Copy exactly, please, each line of the data below until the line that contains "(** Neither the" has been copied, beginning at the top.

• _Input records_:
-*-

(* ===== verification/Attestation.v ===== *)
(** * The attestation contract ([attest/attest.go], [PlatformParameters])

    The documentation of [PlatformParameters] says when the digests of an event
    log can be considered authentic: the quotes are verified under the AK, the
    log parses, and it verifies against the full set of PCRs.  Here these
    steps are put together, for honest and for doctored PCR lists. *)
From S2P Require Import Prelude GoBytes GoCrypto GoRuntime Attest EventLog Replay Verify.
From S2P Require Import AppendEvents Tpm2 Quote.

Section Contract.
Context `{GoCrypto, GoTPM, !GoTPMLaws, GoRuntime}.

(** What a verifier does with an attestation; [AttestPlatform] produces its
    inputs on the machine attested. *)
Definition check_attestation (a : AKPublic) (quotes : list Quote) (nonce log : bytes)
    (pcrs : list PCR) : res verifyError (list Event) :=
  match VerifyAll a quotes nonce pcrs with
  | (Ok _, pcrs) =>
      el ← lift_error (ParseEventLog log);
      Verify.Verify el pcrs
  | (Err e, _) => Err (VError e)
  | (Panic s, _) => Panic s
  | (NoFuel, _) => NoFuel
  end.





(** Neither the digest nor the index of a PCR value depends on its flag. *)
Lemma explains_value raw p p' ds : unflag p = unflag p' → explains raw p ds → explains raw p' ds.
Proof.
  unfold explains, initial_value, pcr_digest_of. intros [= Hi Hd Ha]. by rewrite Hi, Hd, Ha.
Qed.

Lemma good_pcrs_unflag pcrs pcrs' :
  unflag <$> pcrs' ≡ₚ unflag <$> pcrs → good_pcrs pcrs → good_pcrs pcrs'.
Proof.
  unfold good_pcrs. rewrite !Forall_forall. intros Hp Hg p Hin.
  assert (unflag p ∈ unflag <$> pcrs) as (q & E & Hq)%list_elem_of_fmap.
  { rewrite <- Hp. by apply list_elem_of_fmap_2. }
  injection E as _ _ ->. by apply Hg.
Qed.

(** The events a log reports for some registers. *)
Definition reported (el : EventLog) (indices : list Z) : list (Z * Z * bytes) :=
  (λ e, (re_index e, re_typ e, re_data e)) <$>
    filter (λ e, re_typ e ≠ eventTypeNoAction ∧ re_index e ∈ indices) (rawEvents el).

(** An event of an explained register is returned. *)
Lemma verified_event_Some raw pcrs e :
  e ∈ raw → re_typ e ≠ eventTypeNoAction → index_explained raw pcrs (re_index e) →
  ∃ ev, verified_event raw pcrs e = Some ev ∧
    (ev_Index ev, ev_Type ev, ev_Data ev) = (re_index e, re_typ e, re_data e).
Proof.
  intros He Ht Hx. unfold verified_event. destruct (Z.eqb_spec (re_typ e) eventTypeNoAction); [done|].
  apply bank_is_Some in Hx as [p Hp]. rewrite Hp. cbn.
  apply bank_Some in Hp as (_ & Hi & [ds Hds]). apply explained_digests_Some in Hds as [HF _].
  assert (e ∈ pcr_events (pcr_Index p) raw) as [k Hk]%list_elem_of_lookup
    by by apply list_elem_of_filter.
  destruct (Forall2_lookup_l _ _ _ _ _ HF Hk) as (d & _ & ->). cbn.
  eexists. split; [done|]. cbn. by rewrite Hi.
Qed.

Lemma reported_returned el pcrs indices :
  all_explained (rawEvents el) pcrs → (∀ i, i ∈ indices ↔ i ∈ pcr_Index <$> pcrs) →
  (λ ev, (ev_Index ev, ev_Type ev, ev_Data ev)) <$>
    omap (verified_event (rawEvents el) pcrs) (rawEvents el) = reported el indices.
Proof.
  intros Hall Hidx. unfold reported.
  enough (∀ l, (∀ e, e ∈ l → e ∈ rawEvents el) →
    (λ ev, (ev_Index ev, ev_Type ev, ev_Data ev)) <$> omap (verified_event (rawEvents el) pcrs) l =
    (λ e, (re_index e, re_typ e, re_data e)) <$>
      filter (λ e, re_typ e ≠ eventTypeNoAction ∧ re_index e ∈ indices) l) as Hl by auto.
  induction l as [|e l IH]; intros Hin; [done|].
  specialize (IH (λ e' He', Hin e' (list_elem_of_further _ _ _ He'))).
  destruct (decide (re_typ e ≠ eventTypeNoAction ∧ re_index e ∈ indices)) as [[Ht Hi]|Hn].
  - rewrite filter_cons_True by done. cbn. apply Hidx in Hi.
    destruct (verified_event_Some (rawEvents el) pcrs e) as (ev & -> & E); [by apply Hin; left|done| |].
    { apply list_elem_of_fmap in Hi as (p & -> & Hp). unfold all_explained in Hall.
      rewrite Forall_forall in Hall. by apply Hall. }
    cbn. by rewrite E, IH.
  - rewrite filter_cons_False by done. cbn.
    assert (verified_event (rawEvents el) pcrs e = None) as ->; [|done].
    unfold verified_event. destruct (Z.eqb_spec (re_typ e) eventTypeNoAction); [done|].
    destruct (bank _ _ _) as [p|] eqn:B; [|done]. exfalso. apply Hn. split; [done|].
    apply Hidx. apply bank_Some in B as (Hp & <- & _). by apply list_elem_of_fmap_2.
Qed.

Lemma VerifyAll_single a quote nonce pcrs pcrs' :
  hash_available (ak_Hash a) = true → q_Version quote = TPMVersion20 →
  VerifyAll a [quote] nonce pcrs = (Ok tt, pcrs') ↔
    nonce ≠ [] ∧ Forall (λ p, pcr_quoteVerified p = true) pcrs' ∧
    ∃ alg sel, quote20_ok a quote nonce pcrs alg sel ∧
      pcrs' = mark_quoted (list_to_set sel) alg <$> pcrs.
Proof.
  intros Ha Hv. rewrite <- (validate20Quote_Ok a quote nonce pcrs pcrs' Ha).
  unfold VerifyAll. cbn [verify_quotes]. unfold Quote.Verify. rewrite Hv. cbn [Z.eqb TPMVersion20 TPMVersion12].
  change (TPMVersion20 =? TPMVersion12) with false. change (TPMVersion20 =? TPMVersion20) with true.
  cbv iota. destruct nonce as [|b nonce]; [by split; [|intros [? _]]|].
  change (zlen [quote] =? 0) with false. change (zlen (b :: nonce) =? 0) with false.
  unfold mbind, M_bind, reject_if, wrapM, gets, id. cbn.
  destruct (validate20Quote a quote (b :: nonce) pcrs) as [[[]| | |] s]; cbn;
    [|by (split; [intros [=]|intros (_ & _ & [=])])..].
  destruct (ltb_zlen (filter (λ p, QuoteVerified p = false) s)) as [Hne|F].
  - split; [done|]. intros (_ & Hall & [= ->]). destruct Hne. apply elem_of_nil_inv.
    intros p [Hp Hin]%list_elem_of_filter. rewrite Forall_forall in Hall.
    specialize (Hall p Hin). unfold QuoteVerified in Hp. congruence.
  - split; [|by intros (_ & _ & [= ->])]. intros [= ->]. split_and!; [done| |done].
    apply Forall_forall. intros p Hp. destruct (pcr_quoteVerified p) eqn:E; [done|].
    by destruct (filter_nil_not_elem_of _ _ p F E).
Qed.

Lemma mark_quoted_all qs alg pcrs :
  Forall (λ p, pcr_quoteVerified p = false) pcrs →
  Forall (λ p, pcr_quoteVerified p = true) (mark_quoted qs alg <$> pcrs) ↔
    Forall (λ k, k.1 ∈ qs ∧ k.2 = alg) ((λ p, (pcr_Index p, pcr_DigestAlg p)) <$> pcrs).
Proof.
  intros Hf. rewrite !Forall_fmap. rewrite !Forall_forall in *.
  split; intros Hall p Hp; specialize (Hall p Hp); specialize (Hf p Hp); cbn in *;
    unfold mark_quoted in *.
  - case_bool_decide; cbn in *; [|congruence].
    destruct (Z.eqb_spec (pcr_DigestAlg p) alg); [done|congruence].
  - destruct Hall as [Hi ->]. by rewrite bool_decide_eq_true_2, Z.eqb_refl.
Qed.

(** One quote that covers the PCRs given covers every list with the same
    registers in front. *)
Lemma VerifyAll_forged a quote nonce pcrs pcrs' forged :
  hash_available (ak_Hash a) = true → q_Version quote = TPMVersion20 →
  Forall (λ p, pcr_quoteVerified p = false) (forged ++ pcrs) →
  (λ p, (pcr_Index p, pcr_DigestAlg p)) <$> forged = (λ p, (pcr_Index p, pcr_DigestAlg p)) <$> pcrs →
  VerifyAll a [quote] nonce pcrs = (Ok tt, pcrs') →
  ∃ s, VerifyAll a [quote] nonce (forged ++ pcrs) = (Ok tt, s) ∧ unflag <$> s = unflag <$> forged ++ pcrs.
Proof.
  intros Ha Hv Hf Heq Hok. apply VerifyAll_single in Hok as (Hn & Hall & alg & sel & Hq & ->); [|done..].
  exists (mark_quoted (list_to_set sel) alg <$> (forged ++ pcrs)). split.
  - apply VerifyAll_single; [done..|]. split; [done|]. split.
    + apply mark_quoted_all; [done|]. apply Forall_app in Hf as [_ Hf].
      apply mark_quoted_all in Hall; [|done]. rewrite fmap_app, Heq. by apply Forall_app.
    + exists alg, sel. split; [|done]. apply quote20_ok_duplicates; [done|].
      apply Forall_forall. intros f Hin.
      apply (list_elem_of_fmap_2 (λ p, (pcr_Index p, pcr_DigestAlg p))) in Hin.
      rewrite Heq in Hin. apply list_elem_of_fmap in Hin as (p & [= E1 E2] & Hp). by exists p.
  - rewrite <- list_fmap_compose. apply list_fmap_ext. intros _ p _. cbn. unfold mark_quoted.
    by destruct (_ && _).
Qed.
End Contract.

Section Theorems.
Context `{GoCrypto, GoTPM, !GoTPMLaws, GoRuntime}.


(** From PCR values that a log explains, in front of those a quote covers. *)
Lemma forged_values_accepted a quote nonce pcrs pcrs' log el forged :
  hash_available (ak_Hash a) = true → q_Version quote = TPMVersion20 →
  VerifyAll a [quote] nonce pcrs = (Ok tt, pcrs') →
  ParseEventLog log = Ok el → all_explained (rawEvents el) forged →
  (λ p, (pcr_Index p, pcr_DigestAlg p)) <$> forged = (λ p, (pcr_Index p, pcr_DigestAlg p)) <$> pcrs →
  good_pcrs pcrs → Forall (λ p, pcr_quoteVerified p = false) (forged ++ pcrs) →
  ∃ out, check_attestation a [quote] nonce log (forged ++ pcrs) = Ok out ∧
    (λ ev, (ev_Index ev, ev_Type ev, ev_Data ev)) <$> out = reported el (pcr_Index <$> pcrs).
Proof.
  intros Ha Hv Hok Hl Hx Heq Hg Hf.
  destruct (VerifyAll_forged _ _ _ _ _ _ Ha Hv Hf Heq Hok) as (s & Hs & Hu).
  assert (pcr_Index <$> forged = pcr_Index <$> pcrs) as Hi.
  { apply (f_equal (fmap fst)) in Heq. by rewrite <- !list_fmap_compose in Heq. }
  assert (pcr_Index <$> s = (pcr_Index <$> forged) ++ (pcr_Index <$> pcrs)) as Hsi.
  { apply (f_equal (fmap pcr_Index)) in Hu. by rewrite <- !list_fmap_compose, fmap_app in Hu. }
  assert (all_explained (rawEvents el) s) as Hall.
  { unfold all_explained in *. apply Forall_forall. intros p Hp.
    apply (list_elem_of_fmap_2 pcr_Index) in Hp.
    rewrite Hsi, <- Hi, elem_of_app in Hp.
    assert (pcr_Index p ∈ pcr_Index <$> forged) as (f & -> & Hfin)%list_elem_of_fmap by tauto.
    rewrite Forall_forall in Hx. destruct (Hx f Hfin) as (f' & ds & Hf' & <- & Hex).
    assert (unflag f' ∈ unflag <$> s) as (p' & E & Hp')%list_elem_of_fmap.
    { rewrite Hu. apply list_elem_of_fmap_2. rewrite elem_of_app. by left. }
    exists p', ds. split_and!; [done|by injection E|]. by eapply explains_value. }
  assert (good_pcrs s) as Hgs.
  { apply (good_pcrs_unflag (forged ++ pcrs)); [by rewrite Hu|]. apply Forall_app. split; [|done].
    unfold good_pcrs in *. rewrite Forall_forall in Hg |- *. intros f Hin.
    apply (list_elem_of_fmap_2 (λ p, (pcr_Index p, pcr_DigestAlg p))) in Hin.
    rewrite Heq in Hin. apply list_elem_of_fmap in Hin as (p & [= _ ->] & Hp). by apply Hg. }
  exists (omap (verified_event (rawEvents el) s) (rawEvents el)). split.
  - unfold check_attestation. rewrite Hs, Hl. cbn [lift_error mbind res_bind].
    pose proof (Verify.Verify_spec el s Hgs (parsed_wf_log _ _ Hl)) as Hspec.
    unfold candidates in Hspec. rewrite first_explaining_cons, decide_True in Hspec by done. exact Hspec.
  - apply reported_returned; [done|]. intros i. rewrite Hsi, Hi, elem_of_app. tauto.
Qed.

(** The PCR values that the log replays to, for the registers of [pcrs] *)
Definition forged_pcrs (el : EventLog) (pcrs : list PCR) : list PCR :=
  (λ p, replayed_pcr (rawEvents el) (pcr_Index p) (pcr_DigestAlg p)) <$> pcrs.

(** C5: With registers named twice this is worthless: from one genuine TPM 2.0
    quote and the PCRs it covers, any log is accepted whose events carry
    digests of the bank that is quoted, by putting in front the values that
    this log replays to; and all its events in these registers are returned. *)
Theorem forged_log_accepted a quote nonce pcrs pcrs' log el :
  hash_available (ak_Hash a) = true → q_Version quote = TPMVersion20 →
  VerifyAll a [quote] nonce pcrs = (Ok tt, pcrs') →
  good_pcrs pcrs → Forall (λ p, pcr_quoteVerified p = false) pcrs →
  ParseEventLog log = Ok el →
  Forall (λ p, has_bank (rawEvents el) (pcr_Index p) (pcr_DigestAlg p)) pcrs →
  ∃ out, check_attestation a [quote] nonce log (forged_pcrs el pcrs ++ pcrs) = Ok out ∧
    (λ ev, (ev_Index ev, ev_Type ev, ev_Data ev)) <$> out = reported el (pcr_Index <$> pcrs).
Proof.
  intros Ha Hv Hok Hg Hf Hl Hb. apply (forged_values_accepted _ _ _ _ pcrs'); try done.
  - unfold forged_pcrs, all_explained. apply Forall_fmap, Forall_forall. intros p Hp.
    unfold good_pcrs in Hg. rewrite Forall_forall in Hg, Hb.
    destruct (replayed_pcr_explained (rawEvents el) (pcr_Index p) (pcr_DigestAlg p)) as [ds Hds]; [by apply Hg|by apply Hb|].
    exists (replayed_pcr (rawEvents el) (pcr_Index p) (pcr_DigestAlg p)), ds. split_and!; [|done|done].
    by apply (list_elem_of_fmap_2 (λ p, replayed_pcr (rawEvents el) (pcr_Index p) (pcr_DigestAlg p))).
  - unfold forged_pcrs. by rewrite <- list_fmap_compose.
  - apply Forall_app. split; [|done]. unfold forged_pcrs. by apply Forall_fmap, Forall_true.
Qed.
End Theorems.

(** ** Witnesses: an honest log, and an evil one accepted with the same quote *)
Section Witnesses.
#[local] Existing Instance sha_crypto.
#[local] Existing Instance std_runtime.

Definition ex_log_of (s : string) : bytes :=
  ex_header [mkSpecAlg 11 32] ++
  encode_rawEvent2 [11] (mkRawEvent 0 0 4 (str s) [mkDigest crypto_SHA256 (Sha.sha256 (str s))]).
Definition ex_log_el (s : string) : EventLog :=
  mkEventLog [HashSHA256]
    [mkRawEvent 1 0 4 (str s) [mkDigest crypto_SHA256 (Sha.sha256 (str s))]]
    (Some (mkSpecID [mkSpecAlg 11 32])).
Definition ex_pcr_of (s : string) : PCR :=
  mkPCR 0 (chain crypto_SHA256 (startup_block 32 Byte.x00) [Sha.sha256 (str s)]) crypto_SHA256 false.

Definition ex_boot_att : AttestationData :=
  mkAttestation 0xff544347 tpm2.TagAttestQuote ex_nonce
    (Some (mkQuoteInfo (mkSelection tpm2.AlgSHA256 [0; 7])
       (Sha.sha256 (pcr_Digest (ex_pcr_of "boot") ++ pcr_Digest ex_p7)))) None None.
#[local] Instance ex_boot_tpm : GoTPM :=
  fixed_tpm (mkPublic 0 0 0 None None) ex_boot_att
    (mkSignature 0x14 (Some (mkSignatureRSA tpm2.AlgSHA256 (str "signature"))) None)
    crypto_SHA256 (mkRawAttestation [] [] [] []) ex_key ex_valid.
#[local] Instance ex_boot_laws : GoTPMLaws.
Proof. apply fixed_tpm_laws; [reflexivity|by eexists|done|done|done|done]. Qed.



(** A log with another event, accepted for the genuine quote *)
Lemma forged_log_accepted_witness :
  forged_pcrs (ex_log_el "evil") [ex_pcr_of "boot"; ex_p7] ≠ [ex_pcr_of "boot"; ex_p7] ∧
  ∃ out, check_attestation ex_ak [ex_quote] ex_nonce (ex_log_of "evil")
      (forged_pcrs (ex_log_el "evil") [ex_pcr_of "boot"; ex_p7] ++ [ex_pcr_of "boot"; ex_p7]) = Ok out ∧
    (λ ev, (ev_Index ev, ev_Type ev, ev_Data ev)) <$> out = reported (ex_log_el "evil") [0; 7].
Proof.
  split; [intros E; vm_compute in E; discriminate E|].
  apply (forged_log_accepted ex_ak ex_quote ex_nonce [ex_pcr_of "boot"; ex_p7]
           (set_quoteVerified <$> [ex_pcr_of "boot"; ex_p7])).
  - reflexivity.
  - reflexivity.
  - vm_compute. reflexivity.
  - repeat (apply Forall_cons; split; [reflexivity|]). apply Forall_nil_2.
  - repeat (apply Forall_cons; split; [reflexivity|]). apply Forall_nil_2.
  - vm_compute. reflexivity.
  - apply Forall_cons; split; [|apply Forall_cons; split; [|apply Forall_nil_2]].
    + apply Forall_cons; split; [|apply Forall_nil_2]. exists (Sha.sha256 (str "evil")). split; reflexivity.
    + apply Forall_nil_2.
Defined.
End Witnesses.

-*-

• _Written solution_:
(* ===== verification/Attestation.v ===== *)
(** * The attestation contract ([attest/attest.go], [PlatformParameters])

    The documentation of [PlatformParameters] says when the digests of an event
    log can be considered authentic: the quotes are verified under the AK, the
    log parses, and it verifies against the full set of PCRs.  Here these
    steps are put together, for honest and for doctored PCR lists. *)
From S2P Require Import Prelude GoBytes GoCrypto GoRuntime Attest EventLog Replay Verify.
From S2P Require Import AppendEvents Tpm2 Quote.

Section Contract.
Context `{GoCrypto, GoTPM, !GoTPMLaws, GoRuntime}.

(** What a verifier does with an attestation; [AttestPlatform] produces its
    inputs on the machine attested. *)
Definition check_attestation (a : AKPublic) (quotes : list Quote) (nonce log : bytes)
    (pcrs : list PCR) : res verifyError (list Event) :=
  match VerifyAll a quotes nonce pcrs with
  | (Ok _, pcrs) =>
      el ← lift_error (ParseEventLog log);
      Verify.Verify el pcrs
  | (Err e, _) => Err (VError e)
  | (Panic s, _) => Panic s
  | (NoFuel, _) => NoFuel
  end.





(** Neither the digest nor the index of a PCR value depends on its flag. *)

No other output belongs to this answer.